▶ Source data:
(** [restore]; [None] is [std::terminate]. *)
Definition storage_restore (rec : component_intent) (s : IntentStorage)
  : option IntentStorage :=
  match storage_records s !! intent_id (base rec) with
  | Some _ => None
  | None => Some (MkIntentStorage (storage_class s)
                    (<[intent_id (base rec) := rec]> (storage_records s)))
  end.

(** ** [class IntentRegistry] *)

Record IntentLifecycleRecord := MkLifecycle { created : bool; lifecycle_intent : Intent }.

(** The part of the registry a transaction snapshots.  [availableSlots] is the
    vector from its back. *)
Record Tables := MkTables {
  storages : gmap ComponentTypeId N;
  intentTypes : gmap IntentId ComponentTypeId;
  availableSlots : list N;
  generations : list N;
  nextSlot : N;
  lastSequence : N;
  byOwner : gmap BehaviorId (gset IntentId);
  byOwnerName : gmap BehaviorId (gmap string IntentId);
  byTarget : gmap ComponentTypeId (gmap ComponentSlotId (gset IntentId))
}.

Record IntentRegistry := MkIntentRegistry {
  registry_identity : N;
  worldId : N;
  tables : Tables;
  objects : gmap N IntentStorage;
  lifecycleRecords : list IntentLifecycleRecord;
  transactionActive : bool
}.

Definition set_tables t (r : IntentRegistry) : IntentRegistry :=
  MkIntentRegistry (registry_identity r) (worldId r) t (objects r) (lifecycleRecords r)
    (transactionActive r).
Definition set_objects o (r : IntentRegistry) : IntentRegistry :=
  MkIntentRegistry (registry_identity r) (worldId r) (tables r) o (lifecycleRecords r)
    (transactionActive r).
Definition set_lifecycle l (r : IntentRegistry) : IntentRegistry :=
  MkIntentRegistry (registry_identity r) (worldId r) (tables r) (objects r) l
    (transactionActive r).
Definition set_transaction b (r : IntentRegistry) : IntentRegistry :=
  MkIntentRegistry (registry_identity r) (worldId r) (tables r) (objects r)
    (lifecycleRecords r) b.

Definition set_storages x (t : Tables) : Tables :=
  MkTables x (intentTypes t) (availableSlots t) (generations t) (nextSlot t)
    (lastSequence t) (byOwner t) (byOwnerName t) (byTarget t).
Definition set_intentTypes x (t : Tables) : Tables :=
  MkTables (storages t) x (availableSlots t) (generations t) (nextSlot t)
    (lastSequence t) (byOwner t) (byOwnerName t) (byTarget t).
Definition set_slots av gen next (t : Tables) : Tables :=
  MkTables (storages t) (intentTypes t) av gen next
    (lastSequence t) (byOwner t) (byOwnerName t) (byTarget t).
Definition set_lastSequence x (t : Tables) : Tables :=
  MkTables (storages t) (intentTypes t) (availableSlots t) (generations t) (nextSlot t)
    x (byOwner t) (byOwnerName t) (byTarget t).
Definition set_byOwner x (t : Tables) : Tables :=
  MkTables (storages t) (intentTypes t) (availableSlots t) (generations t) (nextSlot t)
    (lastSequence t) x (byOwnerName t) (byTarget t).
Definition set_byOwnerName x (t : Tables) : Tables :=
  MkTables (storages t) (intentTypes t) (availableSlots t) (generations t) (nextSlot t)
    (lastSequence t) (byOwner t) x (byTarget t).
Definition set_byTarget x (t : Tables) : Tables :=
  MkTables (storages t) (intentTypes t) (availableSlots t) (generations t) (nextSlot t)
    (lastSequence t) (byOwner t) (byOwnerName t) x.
==
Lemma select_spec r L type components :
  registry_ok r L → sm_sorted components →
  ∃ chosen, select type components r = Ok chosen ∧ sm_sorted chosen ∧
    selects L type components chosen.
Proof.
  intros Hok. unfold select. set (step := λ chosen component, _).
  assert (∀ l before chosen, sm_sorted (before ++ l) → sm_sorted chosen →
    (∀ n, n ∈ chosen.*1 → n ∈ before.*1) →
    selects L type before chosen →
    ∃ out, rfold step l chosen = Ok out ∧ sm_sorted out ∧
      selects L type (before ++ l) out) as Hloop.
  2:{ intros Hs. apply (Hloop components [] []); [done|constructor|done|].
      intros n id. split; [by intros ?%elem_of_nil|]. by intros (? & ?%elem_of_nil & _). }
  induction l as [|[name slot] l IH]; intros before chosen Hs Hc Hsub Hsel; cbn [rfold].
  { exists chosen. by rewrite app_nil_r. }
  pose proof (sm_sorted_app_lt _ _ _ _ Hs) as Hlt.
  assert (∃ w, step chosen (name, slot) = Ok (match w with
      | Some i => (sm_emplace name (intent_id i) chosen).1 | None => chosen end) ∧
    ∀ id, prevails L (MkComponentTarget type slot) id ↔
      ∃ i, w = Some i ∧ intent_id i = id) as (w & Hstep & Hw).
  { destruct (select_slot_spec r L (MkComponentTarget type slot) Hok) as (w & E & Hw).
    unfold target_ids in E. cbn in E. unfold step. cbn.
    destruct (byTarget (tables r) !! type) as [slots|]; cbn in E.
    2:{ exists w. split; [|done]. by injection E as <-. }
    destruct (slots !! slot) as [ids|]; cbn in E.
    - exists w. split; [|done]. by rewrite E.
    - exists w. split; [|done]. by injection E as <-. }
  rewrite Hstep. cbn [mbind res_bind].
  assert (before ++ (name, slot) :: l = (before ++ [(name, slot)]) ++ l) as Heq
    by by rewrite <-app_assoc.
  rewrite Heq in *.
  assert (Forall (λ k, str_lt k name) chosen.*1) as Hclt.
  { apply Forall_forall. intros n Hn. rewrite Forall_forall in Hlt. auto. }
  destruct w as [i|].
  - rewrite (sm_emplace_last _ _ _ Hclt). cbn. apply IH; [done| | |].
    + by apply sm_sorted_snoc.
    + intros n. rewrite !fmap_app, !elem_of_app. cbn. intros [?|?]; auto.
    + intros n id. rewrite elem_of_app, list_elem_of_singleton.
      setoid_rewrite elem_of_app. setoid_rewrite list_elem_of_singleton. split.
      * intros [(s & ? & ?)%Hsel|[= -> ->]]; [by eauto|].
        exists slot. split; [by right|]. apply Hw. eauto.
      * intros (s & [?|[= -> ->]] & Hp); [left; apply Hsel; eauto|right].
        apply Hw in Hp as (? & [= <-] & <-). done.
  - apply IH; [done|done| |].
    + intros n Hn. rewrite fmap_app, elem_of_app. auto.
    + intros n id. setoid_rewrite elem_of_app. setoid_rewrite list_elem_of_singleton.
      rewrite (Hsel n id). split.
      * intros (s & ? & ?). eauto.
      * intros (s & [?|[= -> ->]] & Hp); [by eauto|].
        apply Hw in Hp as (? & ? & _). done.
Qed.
--
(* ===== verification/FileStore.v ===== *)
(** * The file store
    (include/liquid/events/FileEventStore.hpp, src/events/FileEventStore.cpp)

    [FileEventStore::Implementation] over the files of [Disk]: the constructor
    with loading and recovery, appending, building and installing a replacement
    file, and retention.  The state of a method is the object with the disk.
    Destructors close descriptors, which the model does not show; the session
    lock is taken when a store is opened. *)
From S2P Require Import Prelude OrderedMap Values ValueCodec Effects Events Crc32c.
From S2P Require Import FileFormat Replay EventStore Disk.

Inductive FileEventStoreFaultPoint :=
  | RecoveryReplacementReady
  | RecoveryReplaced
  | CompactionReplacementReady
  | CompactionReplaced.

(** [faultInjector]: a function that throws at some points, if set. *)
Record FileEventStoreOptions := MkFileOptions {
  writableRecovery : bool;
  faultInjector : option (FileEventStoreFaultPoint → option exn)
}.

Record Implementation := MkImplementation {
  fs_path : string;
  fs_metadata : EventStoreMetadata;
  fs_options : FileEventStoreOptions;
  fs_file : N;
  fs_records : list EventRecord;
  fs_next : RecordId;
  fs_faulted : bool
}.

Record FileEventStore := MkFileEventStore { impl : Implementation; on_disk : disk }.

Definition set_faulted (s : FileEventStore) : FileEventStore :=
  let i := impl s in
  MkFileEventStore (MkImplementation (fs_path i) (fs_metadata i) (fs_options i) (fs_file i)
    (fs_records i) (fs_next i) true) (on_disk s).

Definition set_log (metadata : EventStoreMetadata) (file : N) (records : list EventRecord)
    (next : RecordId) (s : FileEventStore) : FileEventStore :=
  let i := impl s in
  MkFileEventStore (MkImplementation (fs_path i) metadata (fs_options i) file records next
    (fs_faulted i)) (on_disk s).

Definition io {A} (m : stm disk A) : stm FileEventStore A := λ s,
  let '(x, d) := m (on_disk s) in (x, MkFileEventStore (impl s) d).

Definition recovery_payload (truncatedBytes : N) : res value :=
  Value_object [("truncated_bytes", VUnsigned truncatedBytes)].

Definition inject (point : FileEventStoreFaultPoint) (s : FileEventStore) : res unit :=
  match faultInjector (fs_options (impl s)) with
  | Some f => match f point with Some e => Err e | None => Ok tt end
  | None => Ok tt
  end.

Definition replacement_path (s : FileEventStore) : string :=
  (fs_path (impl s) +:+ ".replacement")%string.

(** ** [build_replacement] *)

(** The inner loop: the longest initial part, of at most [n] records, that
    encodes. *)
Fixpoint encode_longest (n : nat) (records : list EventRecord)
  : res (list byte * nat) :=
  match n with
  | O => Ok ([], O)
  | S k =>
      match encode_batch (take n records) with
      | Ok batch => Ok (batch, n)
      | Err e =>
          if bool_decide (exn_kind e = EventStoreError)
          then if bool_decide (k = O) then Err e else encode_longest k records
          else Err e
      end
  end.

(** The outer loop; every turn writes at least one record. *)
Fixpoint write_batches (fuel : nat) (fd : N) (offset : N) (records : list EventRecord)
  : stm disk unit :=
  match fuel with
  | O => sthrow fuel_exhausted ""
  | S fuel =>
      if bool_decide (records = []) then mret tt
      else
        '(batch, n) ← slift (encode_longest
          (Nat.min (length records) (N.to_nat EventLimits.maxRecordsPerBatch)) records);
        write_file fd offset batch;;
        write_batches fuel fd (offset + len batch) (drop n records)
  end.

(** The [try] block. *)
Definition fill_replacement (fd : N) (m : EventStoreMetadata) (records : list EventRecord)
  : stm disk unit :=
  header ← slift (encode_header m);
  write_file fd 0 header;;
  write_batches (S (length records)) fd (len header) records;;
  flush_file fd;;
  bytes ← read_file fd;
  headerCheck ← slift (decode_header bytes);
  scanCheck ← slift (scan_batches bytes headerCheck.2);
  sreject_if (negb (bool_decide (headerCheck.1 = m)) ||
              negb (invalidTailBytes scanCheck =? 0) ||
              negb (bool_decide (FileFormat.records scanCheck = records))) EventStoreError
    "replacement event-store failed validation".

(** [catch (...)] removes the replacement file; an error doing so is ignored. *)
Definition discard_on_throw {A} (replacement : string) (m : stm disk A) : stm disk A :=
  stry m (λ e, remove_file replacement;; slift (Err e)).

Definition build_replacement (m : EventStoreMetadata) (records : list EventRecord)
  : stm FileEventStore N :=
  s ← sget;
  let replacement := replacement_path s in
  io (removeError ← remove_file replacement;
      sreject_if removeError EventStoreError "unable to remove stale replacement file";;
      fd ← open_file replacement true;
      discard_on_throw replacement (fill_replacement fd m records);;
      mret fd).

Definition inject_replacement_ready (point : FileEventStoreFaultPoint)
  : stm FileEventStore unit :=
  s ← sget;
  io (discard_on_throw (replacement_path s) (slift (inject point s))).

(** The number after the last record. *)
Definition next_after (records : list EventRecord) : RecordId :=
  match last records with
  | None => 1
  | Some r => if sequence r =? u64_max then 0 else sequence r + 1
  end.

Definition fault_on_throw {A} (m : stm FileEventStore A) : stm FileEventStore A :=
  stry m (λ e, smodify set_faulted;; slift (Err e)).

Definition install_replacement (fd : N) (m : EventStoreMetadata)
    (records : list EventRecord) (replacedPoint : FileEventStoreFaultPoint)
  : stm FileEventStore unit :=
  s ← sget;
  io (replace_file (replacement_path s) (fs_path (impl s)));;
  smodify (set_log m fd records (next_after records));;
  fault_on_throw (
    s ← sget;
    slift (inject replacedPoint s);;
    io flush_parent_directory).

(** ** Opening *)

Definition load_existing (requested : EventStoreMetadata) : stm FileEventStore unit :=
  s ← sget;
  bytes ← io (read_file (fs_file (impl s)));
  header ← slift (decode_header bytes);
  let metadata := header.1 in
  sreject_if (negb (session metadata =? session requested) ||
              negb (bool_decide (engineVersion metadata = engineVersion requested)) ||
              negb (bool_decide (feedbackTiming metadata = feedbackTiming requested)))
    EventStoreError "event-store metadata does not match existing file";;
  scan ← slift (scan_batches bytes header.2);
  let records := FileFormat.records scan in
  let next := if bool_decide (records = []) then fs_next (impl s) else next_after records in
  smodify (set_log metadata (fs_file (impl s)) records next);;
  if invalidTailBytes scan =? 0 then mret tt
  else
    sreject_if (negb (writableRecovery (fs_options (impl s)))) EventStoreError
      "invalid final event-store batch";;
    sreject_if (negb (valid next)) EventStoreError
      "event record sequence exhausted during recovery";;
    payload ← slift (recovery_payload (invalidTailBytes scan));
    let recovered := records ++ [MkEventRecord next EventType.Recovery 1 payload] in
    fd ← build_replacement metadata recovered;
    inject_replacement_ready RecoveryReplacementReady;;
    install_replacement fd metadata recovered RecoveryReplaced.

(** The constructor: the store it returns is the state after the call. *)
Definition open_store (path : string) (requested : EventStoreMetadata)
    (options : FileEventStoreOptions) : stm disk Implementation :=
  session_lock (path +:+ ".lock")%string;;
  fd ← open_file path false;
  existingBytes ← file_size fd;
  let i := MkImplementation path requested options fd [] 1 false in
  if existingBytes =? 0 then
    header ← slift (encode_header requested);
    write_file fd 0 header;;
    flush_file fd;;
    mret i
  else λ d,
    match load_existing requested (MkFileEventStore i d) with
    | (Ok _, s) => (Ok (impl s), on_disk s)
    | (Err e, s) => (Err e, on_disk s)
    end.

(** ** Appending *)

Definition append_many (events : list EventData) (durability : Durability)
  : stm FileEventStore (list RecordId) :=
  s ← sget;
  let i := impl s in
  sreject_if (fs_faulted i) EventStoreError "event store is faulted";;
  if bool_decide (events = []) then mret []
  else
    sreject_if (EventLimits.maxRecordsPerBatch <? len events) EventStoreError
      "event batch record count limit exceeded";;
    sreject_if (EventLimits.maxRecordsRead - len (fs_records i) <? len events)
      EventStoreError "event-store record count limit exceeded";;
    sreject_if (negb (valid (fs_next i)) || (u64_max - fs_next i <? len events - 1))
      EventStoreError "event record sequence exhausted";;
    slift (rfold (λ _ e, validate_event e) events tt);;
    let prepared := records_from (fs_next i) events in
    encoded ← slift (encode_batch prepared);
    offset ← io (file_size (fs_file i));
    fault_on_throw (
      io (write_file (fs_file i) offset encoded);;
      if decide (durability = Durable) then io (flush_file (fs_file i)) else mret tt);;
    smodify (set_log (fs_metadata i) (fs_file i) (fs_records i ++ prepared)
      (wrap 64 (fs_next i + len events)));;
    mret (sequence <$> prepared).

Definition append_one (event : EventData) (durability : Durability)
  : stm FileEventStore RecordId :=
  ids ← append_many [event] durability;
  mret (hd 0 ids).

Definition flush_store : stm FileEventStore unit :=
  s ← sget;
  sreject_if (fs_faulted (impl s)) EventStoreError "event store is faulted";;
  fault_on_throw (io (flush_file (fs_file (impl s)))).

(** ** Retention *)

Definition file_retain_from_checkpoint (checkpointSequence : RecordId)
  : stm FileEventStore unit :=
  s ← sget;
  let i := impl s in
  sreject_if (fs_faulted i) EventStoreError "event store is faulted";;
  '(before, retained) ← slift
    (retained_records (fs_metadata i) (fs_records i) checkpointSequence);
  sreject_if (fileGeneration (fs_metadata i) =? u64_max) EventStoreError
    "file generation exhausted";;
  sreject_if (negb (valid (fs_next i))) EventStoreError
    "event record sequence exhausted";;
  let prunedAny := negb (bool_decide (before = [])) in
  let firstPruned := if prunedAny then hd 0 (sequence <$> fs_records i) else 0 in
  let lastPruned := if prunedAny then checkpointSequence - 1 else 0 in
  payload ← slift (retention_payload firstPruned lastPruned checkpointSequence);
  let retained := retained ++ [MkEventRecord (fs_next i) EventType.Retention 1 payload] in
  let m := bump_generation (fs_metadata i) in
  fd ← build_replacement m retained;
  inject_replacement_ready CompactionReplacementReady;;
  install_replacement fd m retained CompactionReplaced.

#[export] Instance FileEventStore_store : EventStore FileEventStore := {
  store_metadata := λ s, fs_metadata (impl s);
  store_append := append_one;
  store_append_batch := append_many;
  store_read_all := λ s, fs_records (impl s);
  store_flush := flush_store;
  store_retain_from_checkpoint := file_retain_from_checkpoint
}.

▶ Assigned task: Above are the records; copy exactly the lines from the line with "offset ← io (file_size (fs_file i));" through the line with "retained) ← slift", both included.

▶ Answer for this exercise:
    offset ← io (file_size (fs_file i));
    fault_on_throw (
      io (write_file (fs_file i) offset encoded);;
      if decide (durability = Durable) then io (flush_file (fs_file i)) else mret tt);;
    smodify (set_log (fs_metadata i) (fs_file i) (fs_records i ++ prepared)
      (wrap 64 (fs_next i + len events)));;
    mret (sequence <$> prepared).

Definition append_one (event : EventData) (durability : Durability)
  : stm FileEventStore RecordId :=
  ids ← append_many [event] durability;
  mret (hd 0 ids).

Definition flush_store : stm FileEventStore unit :=
  s ← sget;
  sreject_if (fs_faulted (impl s)) EventStoreError "event store is faulted";;
  fault_on_throw (io (flush_file (fs_file (impl s)))).

(** ** Retention *)

Definition file_retain_from_checkpoint (checkpointSequence : RecordId)
  : stm FileEventStore unit :=
  s ← sget;
  let i := impl s in
  sreject_if (fs_faulted i) EventStoreError "event store is faulted";;
  '(before, retained) ← slift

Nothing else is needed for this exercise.